I was just thinking that maybe would could organize something for afterwards which mostly just entails picking a joint to meet at once we have an idea of how many would be coming.

As for the vises, they cost nearly as much if not more than most rods. You have big problems there too. I don't have enough self control for myself so I'm not sure I'll have any left over for you.

You're old enough that you would never buy the statement, "Do as I say, not as I do." Damn kids don't even buy that one anymore.


----------



## Steve (Jan 15, 2000)

I'll be there from opening Saturday until early Saturday afternoon.


----------



## DANN09 (May 3, 2000)

Don't know witch day yet. Been there the last 6yrs.
Ralf, I bought a Nor-Vice at the show 3yrs ago and I realy like it. If your making one of a kinds any vice should do but if your making 12 of one kind then it's the fastest way to go. A rotory type vice.


----------



## quix20 (Jan 14, 2001)

i was planning on going on saturday, but if a group of you is going to be there on sunday i will change that. besides, if i go on sunday i can fish on saturday and not get in near as much trouble with the wife by fishing on sunday and going to the show on saturday


----------



## riverboy (Mar 20, 2002)

I have never been to this show before, so I'll be there!!! What time do the doors open and where is it at again?


----------



## gunrod (Jan 16, 2001)

Southfield Fly Fishing Expo 
Here's the link to the site with a map, location and times. It's noted as the best show of the year in the state. I've missed it everytime so far but due to reports of how good it is I'm making a point to be there this year. Just thought it would be cool to attend with other members. I've learned so much from this site I think I could learn much more and have a good time.

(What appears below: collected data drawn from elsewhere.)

(** * PruebasEstadisticas: the runs test above and below the threshold 0.5

    A shallow embedding of the two [RachasEncimaDebajo] classes of the
    repository,

    - [rachas_encima_debajo.py]   (module [Rachas]), the class [main.py] imports;
    - [prueba_rachas_enc_deb.py]  (module [Prueba]), the step-by-step variant;

    and the properties of the specification that concern them.

    Numeric model.  The samples are finite floating-point numbers; they are
    only ever compared with the threshold 0.5, so they are taken as exact
    rationals ([Q]) and the comparisons are computed.  Counters are Python
    integers ([Z]).  The results of true division, of [sqrt] and of the
    normal distribution functions are floats in the program and real numbers
    ([R]) here: rounding is not modelled.  [scipy.stats.norm] is not part of
    the repository; its [cdf] and [ppf] are a parameter of every function
    that calls them. *)

From Stdlib Require Import List ZArith QArith Reals Lra Lia Bool String.
Import ListNotations.

Set Implicit Arguments.

(** ** Symbols *)

(** The characters ['+'] and ['-'] of the symbol sequences. *)
Inductive simbolo : Type :=
| Mas
| Menos.

Definition simbolo_eqb (a b : simbolo) : bool :=
  match a, b with
  | Mas, Mas | Menos, Menos => true
  | _, _ => false
  end.

Definition simbolo_str (s : simbolo) : string :=
  match s with
  | Mas => "+"
  | Menos => "-"
  end.

(** [secuencia.count(c)] *)
Fixpoint count (c : simbolo) (l : list simbolo) : Z :=
  match l with
  | [] => 0
  | s :: r => (if simbolo_eqb s c then 1 else 0) + count c r
  end.

(** Comparisons of two floats, as booleans. *)
Definition Qgtb (x y : Q) : bool := negb (Qle_bool x y).
Definition Qgeb (x y : Q) : bool := Qle_bool y x.

(** The threshold 0.5. *)
Definition medio : Q := 1 # 2.

(** ** The normal distribution of scipy *)

(** [scipy.stats.norm]: the two methods the program calls. *)
Record distribucion : Type := {
  cdf : R -> R;
  ppf : R -> R
}.

(** A distribution with closed forms, the uniform one on [[-2, 2]], on which
    the statements below are exercised at concrete inputs.  It shares with
    the standard normal the facts the theorems assume: it is symmetric
    around 0 and its 0.975 quantile (1.9) is below 2. *)
Definition cdf_lineal (x : R) : R :=
  if Rle_dec x (-2) then 0
  else if Rle_dec 2 x then 1
  else (x + 2) / 4.

Definition ppf_lineal (p : R) : R := 4 * p - 2.

Definition norm_lineal : distribucion :=
  {| cdf := cdf_lineal; ppf := ppf_lineal |}.

(** ** Specification-level notions *)

(** The number of positions [i], [1 <= i < len l], whose symbol differs from
    the symbol at [i - 1]. *)
Definition cambios (l : list simbolo) : Z :=
  Z.of_nat
    (List.length
       (filter (fun i => negb (simbolo_eqb (nth i l Mas) (nth (i - 1) l Mas)))
               (seq 1 (List.length l - 1)))).

(** A list of runs written back as symbols, each repeated by its length. *)
Definition expandir (grupos : list (simbolo * Z)) : list simbolo :=
  flat_map (fun g => repeat (fst g) (Z.to_nat (snd g))) grupos.

(** The sum of the lengths of a list of runs. *)
Definition suma_longitudes (grupos : list (simbolo * Z)) : Z :=
  fold_right (fun g acc => snd g + acc)%Z 0%Z grupos.

(** The formulas of the test, over the reals. *)
Definition mu_formula (n1 n2 : Z) : R :=
  (2 * IZR n1 * IZR n2 / (IZR n1 + IZR n2) + 1)%R.

Definition sigma2_formula (n1 n2 : Z) : R :=
  (2 * IZR n1 * IZR n2 * (2 * IZR n1 * IZR n2 - IZR n1 - IZR n2)
   / ((IZR n1 + IZR n2) ^ 2 * (IZR n1 + IZR n2 - 1)))%R.

Definition z_formula (B n1 n2 : Z) : R :=
  (Rabs (IZR B - mu_formula n1 n2) / sqrt (sigma2_formula n1 n2))%R.

(** ** rachas_encima_debajo.py *)

Module Rachas.

(** The instance attributes set by [__init__]. *)
Record objeto : Type := {
  datos : list Q;
  alpha : R;
  n_total : Z;
  umbral : Q;
  secuencia : list simbolo;
  n1 : Z;
  n2 : Z;
  N : Z
}.

(** The exception of the constructor:
    [ValueError("El conjunto de datos no puede estar vacio.")]. *)
Inductive excepcion : Type :=
| ValueError_datos_vacios.

(** The three ['error'] dictionaries of [ejecutar], by their message. *)
Inductive error : Type :=
| Error_sin_rachas          (* "No se pueden calcular las rachas. ..." *)
| Error_denominador_cero    (* "Error en el calculo de la varianza. ..." *)
| Error_desviacion_cero.    (* "Error en el calculo del estadistico Z. ..." *)

(** The result dictionary of [ejecutar]. *)
Record resultado : Type := {
  estadistico : R;
  valor_critico : R;
  p_valor : R;
  rechaza_h0 : bool;
  tipo_prueba : string;
  r_alpha : R;
  r_n_total : Z;
  r_umbral : Q;
  r_n1 : Z;
  r_n2 : Z;
  rachas_observadas : Z;
  rachas_esperadas : R;
  desviacion_estandar : R;
  r_secuencia : string
}.

Inductive salida : Type :=
| Dict_error (e : error)
| Dict_resultado (r : resultado).

Definition __init__ (datos : list Q) (alpha : R) : excepcion + objeto :=
  let n_total := Z.of_nat (List.length datos) in
  if (n_total =? 0)%Z then inl ValueError_datos_vacios
  else
    let umbral := medio in
    let secuencia :=
      map (fun dato => if Qgtb dato umbral then Mas else Menos) datos in
    let n1 := count Mas secuencia in
    let n2 := count Menos secuencia in
    inr {| datos := datos; alpha := alpha; n_total := n_total;
           umbral := umbral; secuencia := secuencia;
           n1 := n1; n2 := n2; N := (n1 + n2)%Z |}.

(** The loop of [_contar_rachas]: [previo] is [secuencia[i-1]], the head
    of [resto] is [secuencia[i]]. *)
Fixpoint contar_bucle (previo : simbolo) (resto : list simbolo)
                      (num_rachas : Z) : Z :=
  match resto with
  | [] => num_rachas
  | s :: r =>
      contar_bucle s r
        (if simbolo_eqb s previo then num_rachas else num_rachas + 1)%Z
  end.

Definition _contar_rachas (secuencia : list simbolo) : Z :=
  match secuencia with
  | [] => 0%Z
  | s0 :: r => contar_bucle s0 r 1%Z
  end.

(** [''.join(secuencia[:50]) + ('...' if len(secuencia) > 50 else '')] *)
Definition vista_previa (secuencia : list simbolo) : string :=
  (String.concat "" (map simbolo_str (firstn 50 secuencia))
   ++ (if (50 <? Z.of_nat (List.length secuencia))%Z then "..." else ""))%string.

Section Ejecutar.

Variable norm : distribucion.

Local Open Scope R_scope.

Definition ejecutar (self : objeto) : salida :=
  let R := _contar_rachas (secuencia self) in
  if ((N self =? 0) || (n1 self =? 0) || (n2 self =? 0))%Z then
    Dict_error Error_sin_rachas
  else
    let mu_R :=
      IZR (2 * n1 self * n2 self) / IZR (n1 self + n2 self) + 1 in
    let numerador :=
      (2 * n1 self * n2 self
       * (2 * n1 self * n2 self - n1 self - n2 self))%Z in
    let denominador :=
      ((n1 self + n2 self) ^ 2 * (n1 self + n2 self - 1))%Z in
    if (denominador =? 0)%Z then Dict_error Error_denominador_cero
    else
      let sigma_R_squared := IZR numerador / IZR denominador in
      let sigma_R := sqrt sigma_R_squared in
      if Req_dec_T sigma_R 0 then Dict_error Error_desviacion_cero
      else
        let Z := Rabs (IZR R - mu_R) / sigma_R in
        let valor_critico := ppf norm (1 - alpha self / 2) in
        let p_valor := 2 * (1 - cdf norm (Rabs Z)) in
        let rechaza_h0 := if Rlt_dec valor_critico Z then true else false in
        Dict_resultado
          {| estadistico := Z;
             valor_critico := valor_critico;
             p_valor := p_valor;
             rechaza_h0 := rechaza_h0;
             tipo_prueba := "Rachas Encima/Debajo (Umbral 0.5)";
             r_alpha := alpha self;
             r_n_total := n_total self;
             r_umbral := umbral self;
             r_n1 := n1 self;
             r_n2 := n2 self;
             rachas_observadas := R;
             rachas_esperadas := mu_R;
             desviacion_estandar := sigma_R;
             r_secuencia := vista_previa (secuencia self) |}.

Maybe someone already tried something you are interested in and can steer you (or I) in the direction of a better purchase before spending the money. An after party (MNG) type thing would be a cool chance to see what everyone bought and what they thought of the various equipment on display.


----------



## flyfish (Dec 4, 2001)

I have been going to this show for 23 years , we go on Sunday though, Borger is going to be there this year, does great seminars. Lots of booths for beginners to get outfitted. I usually walk out couple hundred bucks lighter, unless I find a rod I like. Bought one from Jack Hires couple of years ago, now my favorite. A definite must go show for the flyfishing enthusiast.


----------



## riverboy (Mar 20, 2002)

Thanks Pat!!!

Ill be leaving the Credit Cards and the check book at home!!!! Hopfully that will help defer me from making any big purchases!!!!


----------



## Shoeman (Aug 26, 2000)

> _Originally posted by DANN09 _
> *
> Ralf, I bought a Nor-Vice at the show 3yrs ago and I realy like it. If your making one of a kinds any vice should do but if your making 12 of one kind then it's the fastest way to go. A rotory type vice. *


George, I was looking at those and wonder which jaw did you opted for? 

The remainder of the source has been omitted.